*** Opening of THE RECORDS ***

Definition status_body (p : SetUpstreamQuotaGuardStatusParams) (provider : string) (at_ : Z) : tx guard_db UpstreamQuotaGuardState :=
  let* current := lockUpstreamQuotaGuardRowTx (sp_AccountID p) provider in
  let wasLimited := limitedAt current at_ in
  if Bool.eqb wasLimited (sp_Limited p) then tret (guard_state (sp_AccountID p) current at_) else
  let soonest := if sp_Limited p then soonestUpstreamQuotaReset current at_ else None in
  let next :=
    if sp_Limited p then (fun s => s.2 + UpstreamQuotaGuardRestoreDelay) <$> soonest
    else Some match g_autoCheckedAt current with
         | Some t => if at_ <? t + UpstreamQuotaGuardMinInterval then t + UpstreamQuotaGuardMinInterval else at_
         | None => at_
         end in
  update_guard_row "set upstream quota guard" (sp_AccountID p) (fun r =>
    GuardRow (if sp_Limited p then UpstreamQuotaGuardLimited else UpstreamQuotaGuardAvailable) UpstreamQuotaGuardSourceManual
      (fst <$> soonest) (snd <$> soonest) ((fun s => s.2 + UpstreamQuotaGuardRestoreDelay) <$> soonest) (Some at_)
      (g_observedAt r) (g_fiveHour r) (g_sevenDay r) (g_autoCheckedAt r) next) ;;
  appendUpstreamQuotaGuardAuditTx at_ (sp_ActorUserID p) (sp_ActorSessionID p) (sp_SourceIP p) (sp_RequestID p)
    "upstream_quota_guard.manual_set" (sp_AccountID p)
    (("limited", MBool (sp_Limited p)) ::
     match soonest with Some (name, t) => [("window", MString name); ("reset_at", MTime t)] | None => [] end) ;;
  let* states := tgets guard_states in
  let* updated := tsome "read upstream quota guard" (states !! sp_AccountID p) in
  tret (guard_state (sp_AccountID p) updated at_).

Definition SetUpstreamQuotaGuardStatus (provider : string) (p : SetUpstreamQuotaGuardStatusParams) (clock : Z) (d : guard_db)
  : result store_error UpstreamQuotaGuardState * guard_db :=
  if negb (guardedUpstreamProvider provider) || negb (upstreamAccountIDPattern (sp_AccountID p)) ||
     bool_decide (trim_space (sp_ActorUserID p) = "")
  then (Err (ErrInvalid "invalid quota guard account or actor"), d) else
  withTx (status_body p provider (normalizedGuardTime (sp_At p) clock)) d.

Record SetUpstreamQuotaGuardSettingsParams := SettingsParams {
  gp_SafetyPercent : Z;
  gp_ActorUserID : string;
  gp_ActorSessionID : string;
  gp_RequestID : string;
  gp_SourceIP : string;
  gp_At : Z;
}.

(** The loop that reapplies the rule, with the counts of the audit event. *)
Fixpoint reapply (percent at_ : Z) (rows : list (string * upstreamQuotaGuardRow)) (counts : Z * Z) : tx guard_db (Z * Z) :=
  match rows with
  | [] => tret counts
  | (accountID, row) :: rest =>
      match guard_snapshot row with
      | None => tfail (ErrOther "nil snapshot")
      | Some snapshot =>
          let decision := evaluateUpstreamQuotaGuard snapshot None percent at_ in
          let wasLimited := limitedAt row at_ in
          let changed := negb (Bool.eqb wasLimited (limited decision)) in
          let counts := if changed then if limited decision then (counts.1 + 1, counts.2) else (counts.1, counts.2 + 1) else counts in
          update_guard_row "reapply upstream quota guard" accountID (fun r =>
            decided_row decision (g_source r) (if changed then Some at_ else g_changedAt row) (g_observedAt r)
              (if limited decision then Some (nextCheckAt decision) else None) (g_fiveHour r) (g_sevenDay r) r) ;;
          reapply percent at_ rest counts
      end
  end.

(** [source = 'auto' AND observed_at IS NOT NULL], by account. *)
Definition automatic_rows (states : gmap string upstreamQuotaGuardRow) : list (string * upstreamQuotaGuardRow) :=
  merge_sort by_id
    (map_to_list (filter (fun kv => g_source kv.2 = UpstreamQuotaGuardSourceAuto /\ g_observedAt kv.2 <> None) states)).

Definition settings_body (p : SetUpstreamQuotaGuardSettingsParams) (at_ : Z) : tx guard_db UpstreamQuotaGuardSettings :=
  let* previous := tgets guard_settings in
  let settings := GuardSettings (gp_SafetyPercent p) (Revision previous + 1) at_ in
  tguard (int64b (Revision settings)) (ErrInvalid "update upstream quota guard settings") ;;
  tmod (set_guard_settings settings) ;;
  let* rows := tgets (fun d => automatic_rows (guard_states d)) in
  let* (limited, restored) := reapply (SafetyPercent settings) at_ rows (0, 0) in
  insert_guard_audit "audit upstream quota guard settings" at_ (gp_ActorUserID p) (gp_ActorSessionID p) (gp_SourceIP p) (gp_RequestID p)
    "upstream_quota_guard.settings_updated" "upstream_quota_guard_settings" "global"
    [("previous_safety_percent", MInt (SafetyPercent previous)); ("safety_percent", MInt (SafetyPercent settings));
     ("revision", MInt (Revision settings)); ("limited_accounts", MInt limited); ("restored_accounts", MInt restored)] ;;
  tret settings.

Definition SetUpstreamQuotaGuardSettings (p : SetUpstreamQuotaGuardSettingsParams) (clock : Z) (d : guard_db)
  : result store_error UpstreamQuotaGuardSettings * guard_db :=
  if (gp_SafetyPercent p <? 0) || (MaxUpstreamQuotaGuardPercent <? gp_SafetyPercent p) || bool_decide (trim_space (gp_ActorUserID p) = "")
  then (Err (ErrInvalid "invalid quota guard settings"), d) else
  withTx (settings_body p (normalizedGuardTime (gp_At p) clock)) d.
End operations.

(** [ListUpstreamQuotaGuards] of a store for [provider]. *)
Definition ListUpstreamQuotaGuards (provider : string) (at_ clock : Z) (d : guard_db)
  : UpstreamQuotaGuardSettings * list UpstreamQuotaGuardState :=
  let at_ := normalizedGuardTime at_ clock in
  if negb (guardedUpstreamProvider provider) then (guard_settings d, []) else
  (guard_settings d,
   (fun kv => guard_state kv.1 kv.2 at_) <$>
     merge_sort by_id
       (map_to_list (filter (fun kv => upstream_accounts d !! kv.1 = Some provider) (guard_states d)))).

(** ** What the rule decides *)

(** A reported window that has not reset and has at most [percent] left. *)
Definition tripped (percent now : Z) (w : UpstreamQuotaWindow) : bool := window_current now w && (100 - UsedPercent w <=? percent).
(** How long a tripped window keeps the account out. *)
Definition hold_until (now : Z) (w : UpstreamQuotaWindow) : Z :=
  match ResetAt w with Some t => t + UpstreamQuotaGuardRestoreDelay | None => now + upstreamQuotaGuardUnknownResetHold end.
Definition reported (o : UpstreamQuotaObservation) (w : UpstreamQuotaWindow) : Prop := FiveHour o = Some w \/ SevenDay o = Some w.

(** The loop state after any windows: what has been tripped so far. *)
Record loop_ok (percent now : Z) (ws : list UpstreamQuotaWindow) (l : guard_loop) : Prop := {
  lk_limited : gl_limited l = true <-> exists w, w ∈ ws /\ tripped percent now w = true;
  lk_unknown : gl_unknownReset l = true <-> exists w, w ∈ ws /\ tripped percent now w = true /\ ResetAt w = None;
  lk_reset : forall t, gl_resetAt l = Some t -> now < t /\ exists w, w ∈ ws /\ tripped percent now w = true /\ ResetAt w = Some t;
  lk_latest : forall w t, w ∈ ws -> tripped percent now w = true -> ResetAt w = Some t -> exists r, gl_resetAt l = Some r /\ t <= r;
  lk_window : gl_limited l = true -> gl_window l = UpstreamQuotaWindowFiveHour \/ gl_window l = UpstreamQuotaWindowSevenDay;
  lk_idle : gl_limited l = false -> gl_window l = "";
}.

Lemma loop_ok_skip percent now ws w l : tripped percent now w = false -> loop_ok percent now ws l -> loop_ok percent now (w :: ws) l.
Proof.
  intros Hw [L U R T W I]. split; [| | | |done|done].
  - rewrite L. split; intros (x & Hx & Ht); exists x; [by split; [right|]|]. apply elem_of_cons in Hx as [->|]; [congruence|done].
  - rewrite U. split; intros (x & Hx & Ht & Hr); exists x; [by split; [right|]|]. apply elem_of_cons in Hx as [->|]; [congruence|done].
  - intros t Ht. destruct (R t Ht) as (? & x & ? & ? & ?). split; [done|]. exists x. by split; [right|].
  - intros x t [->|Hx]%elem_of_cons; [congruence|by apply (T x)].
Qed.

Lemma loop_ok_margin percent now ws l margin interval : loop_ok percent now ws l ->
  loop_ok percent now ws (Loop (gl_limited l) (gl_window l) (gl_resetAt l) (gl_unknownReset l) margin interval).
Proof. intros [L U R T W I]. by split. Qed.

Lemma loop_ok_window o prev percent now name w prior l ws :
  name = UpstreamQuotaWindowFiveHour \/ name = UpstreamQuotaWindowSevenDay ->
  loop_ok percent now ws l -> loop_ok percent now (w :: ws) (guard_window o prev percent now name (Some w) prior l).
Proof.
  intros Hname I. unfold guard_window. destruct (window_current now w) eqn:EC; cbn [negb].
  2: { apply loop_ok_skip; [|done]. unfold tripped. by rewrite EC. }
  destruct (100 - UsedPercent w <=? percent) eqn:ER.
  2: { apply loop_ok_margin, loop_ok_skip; [|done]. unfold tripped. by rewrite EC, ER. }
  assert (HT : tripped percent now w = true) by (unfold tripped; by rewrite EC, ER).
  destruct I as [L U R T W I].
  assert (HW : forall x, (if bool_decide (gl_window l = "") then name else gl_window l) = x -> x = UpstreamQuotaWindowFiveHour \/ x = UpstreamQuotaWindowSevenDay).
  { intros x <-. destruct (gl_limited l); [specialize (W eq_refl); case_bool_decide; auto|]. rewrite I by done. by rewrite bool_decide_true. }
  destruct (ResetAt w) as [t|] eqn:EW.
  - assert (Ht : now < t) by (unfold window_current in EC; rewrite EW in EC; lia).
    destruct (match gl_resetAt l with None => true | Some r => r <? t end) eqn:EL; split; cbn.
    + split; [|done]. intros _. exists w. by split; [left|].
    + rewrite U. split; intros (x & Hx & H1 & H2); exists x; [by split; [right|]|]. apply elem_of_cons in Hx as [->|]; [congruence|done].
    + intros t' [= <-]. split; [done|]. exists w. by split; [left|].
    + intros x t' [->|Hx]%elem_of_cons Hx1 Hx2; [exists t; split; [done|]; assert (t' = t) by congruence; lia|].
      destruct (T x t' Hx Hx1 Hx2) as (r & Hr & Hle). rewrite Hr in EL. exists t. split; [done|lia].
    + done.
    + done.
    + split; [|done]. intros _. exists w. by split; [left|].
    + rewrite U. split; intros (x & Hx & H1 & H2); exists x; [by split; [right|]|]. apply elem_of_cons in Hx as [->|]; [congruence|done].
    + intros t' Ht'. destruct (R t' Ht') as (? & x & ? & ? & ?). split; [done|]. exists x. by split; [right|].
    + intros x t' [->|Hx]%elem_of_cons Hx1 Hx2; [|by apply (T x)]. destruct (gl_resetAt l) as [r|]; [|done]. exists r. split; [done|].
      assert (t' = t) by congruence. lia.
    + intros _. by apply HW.
    + done.
  - split; cbn.
    + split; [|done]. intros _. exists w. by split; [left|].
    + split; [|done]. intros _. exists w. by split; [left|].
    + intros t' Ht'. destruct (R t' Ht') as (? & x & ? & ? & ?). split; [done|]. exists x. by split; [right|].
    + intros x t' [->|Hx]%elem_of_cons Hx1 Hx2; [congruence|by apply (T x)].
    + intros _. by apply HW.
    + done.
Qed.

*** Close of THE RECORDS ***

WORK TASK
Each line in which the string "rule" is found must be copied from the data.

ANSWER FOR THIS EXERCISE
(** The loop that reapplies the rule, with the counts of the audit event. *)
(** ** What the rule decides *)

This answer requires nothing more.